In my work as a home stager I often have to explain to clients that when they get too familiar with their home, they stop "seeing" it as it really is, and become blind to things that strangers would notice right away. Things like excess clutter, dirty or damaged property, poor traffic paths...
If you've had your space for a while, take a look at it with new eyes - the eyes of your customers, clients, or patients. What do they see when they first come in? How do they move through your space? What do things look like from their vantage points?
Start with the exterior of your building. Is it clean and well-maintained? If you have control over the exterior, for heaven's sake don't let it get dirty, cobwebby, or run-down. If you lease, cultivate a good relationship with your landlord, and convey to them that keeping things looking great is good for your business - and what's good for your business is good for THEIR business.
Is the entryway easy to access? Physical challenges aren't restricted to those in wheelchairs: doors that are too heavy or cumbersome are a challenge for any with poor strength, and entryways that are too confined for heavy foot traffic make people feel uncomfortable.
Is there a place to sit down and remove shoes or boots? And are there ample places to put boots, coats, and bags (if necessary)? My personal pet peeve is offices that request I remove my boots, then make me stand in a puddle of melting slush while I try to figure out where the #%$& I'm supposed to put them...
What's the temperature like? Too warm? Too cold? Cold waiting rooms and offices are the bane of my existence; nothing says "I don't care about your comfort" more than an interior climate that's frigid or boiling.
Does your office have a smell? That may sound like a weird question, but I'm always amazed at the number of health care offices, say, that smell too "medical" (i.e. like the inside of a Band-aid box). And many people these days are affected by chemical sensitivities, so harsh artificial air fresheners or perfumes are a big no-no.
What's the lighting like? Is it bright enough to read by while waiting, or is it too glaring? If you have office staff, do they feel refreshed and energized at the end of the day, or are they dragged down by poor task lighting and canned indoor air? My least favorite optometrist's office had lighting that would have been great to have sex by (i.e. enough to see, but just barely), but was brutal for a waiting room - I always left with raging migraines from squinting at my magazines.
Actually sit in your waiting room seats. Are they comfortable? Are they too close together? Do you honestly know how full your waiting room gets at its fullest? Are the chairs easy to get into and out of? Firm seats with arm rests are ideal, especially if you serve aging populations. Avoid too soft and comfy and low (think: overstuffed sofas bad).
Please re-think playing the radio over your office's sound system. I have never found commercial radio to be calming or restful (and surely you want your clients to be calm and rested!). Soft, New Age music might seem an appealing alternative, but becomes nauseous after several hours. The best solution I ever experienced was a family doctor who made note of each patient's musical preferences during their initial visit, and pre-programmed her office stereo (via her laptop) every morning to play their favorites at around the time when each patient could be expected to be in the waiting room. She never made anyone wait more than ten minutes (really!), so there wasn't any opportunity for conflict of musical tastes. I miss her very much (I just moved to a new city, which in retrospect was a very stupid idea, in this day and age of GP shortages)... :(
Head to your inner office/consulting room/treatment room, and spend some time sitting or lying where your customers have to sit or lie. Do they have something interesting to look at? (And those stained ceiling tiles don't count.) The most beautiful acoustic tile treatment I ever saw was at a friend's Reiki office, where she suspended lengths of green silk in great billows across the entire ceiling.

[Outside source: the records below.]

(** * ShelfTech: the overlay tracker, the audio pipeline and the live session

    A shallow embedding of the TypeScript modules of the web client that
    compute without the network:

    - [web/src/lib/tracking.ts]: box matching and smoothing ([Tracking]);
    - [web/src/lib/audioPipeline.ts]: microphone encoder and playback
      scheduler ([Audio]);
    - the [GeminiLiveClient] class, the WebSocket session ([Session]);
    - [detection.ts]: clamping of a detected box ([Detection]);
    - [web/src/lib/hitTest.ts]: the tracked item under a point ([HitTest]);
    - the environment getters and the key predicates ([Env]);
    - [rag.ts]: the shopping-list test ([Rag]);
    - [overlayRelevance.ts]: the snippet drawn over a box ([Overlay]);
    - [web/src/lib/camera.ts]: the frame captured for detection
      ([Camera]);
    - [iou] and the scheduling step of [drainPlayback] once more, on
      binary64 numbers ([Binary64]).

    The definitions come first, one module per source file; the facts
    proved about them follow, one module of facts per module of
    definitions ([TrackingFacts], [AudioFacts], [SessionFacts], ...).

    Numbers.  A JavaScript [number] that holds a coordinate, an overlap or a
    time is a rational ([Q]) in the modules of the source: a sum, a product
    or a quotient is exact there, where the code rounds it to binary64.
    The theorems about these modules take the numbers as the code compares
    and combines them, with its own sums, products, maxima and tests; what
    only exact arithmetic gives, such as [iou a a == 1], is not stated of
    the code.  [Binary64] runs the code on binary64 numbers where the
    rounding decides the result.  The samples of the audio path also range
    over NaN and the infinities.  Array indices and lengths are [nat].

    Strings.  A string is a sequence of UTF-16 code units; the model has
    the code units below 256 (Basic Latin and the Latin-1 Supplement), with
    the white space and the case mapping JavaScript has on them.

    Effects.  The session is a record of the fields of the client object
    and of what its host holds for it (sockets, pending timers, a clock in
    milliseconds, the callbacks invoked); methods and event handlers are
    functions on that record, and a run is a list of events. *)

From Stdlib Require Import QArith Qminmax Qround ZArith NArith String Ascii List Lia Lqa.
From Stdlib Require PrimFloat FloatClass.
From stdpp Require Import gmap strings list.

If your clients have to undress, do you have someplace for them to hang their clothes? Personally, I don't like rolling my nice suits into a ball on top of the only chair in the room.
I hope you get the idea. I'm not even going to mention bathrooms. (Just wait until my next post.) You probably designed your office space for your own tastes and preferences; just don't forget that you are playing "host" to the people who are paying all your bills...
(And speaking of bills... if you want repeat customers, try and make it easy for them to pay you. I don't mean offering multiple payment options; I mean, giving them a place to write a cheque or input their next appointment into their Day-Timer. Please. Juggling a purse on top of one's knees is a circus act, not the proper way to end a visit.)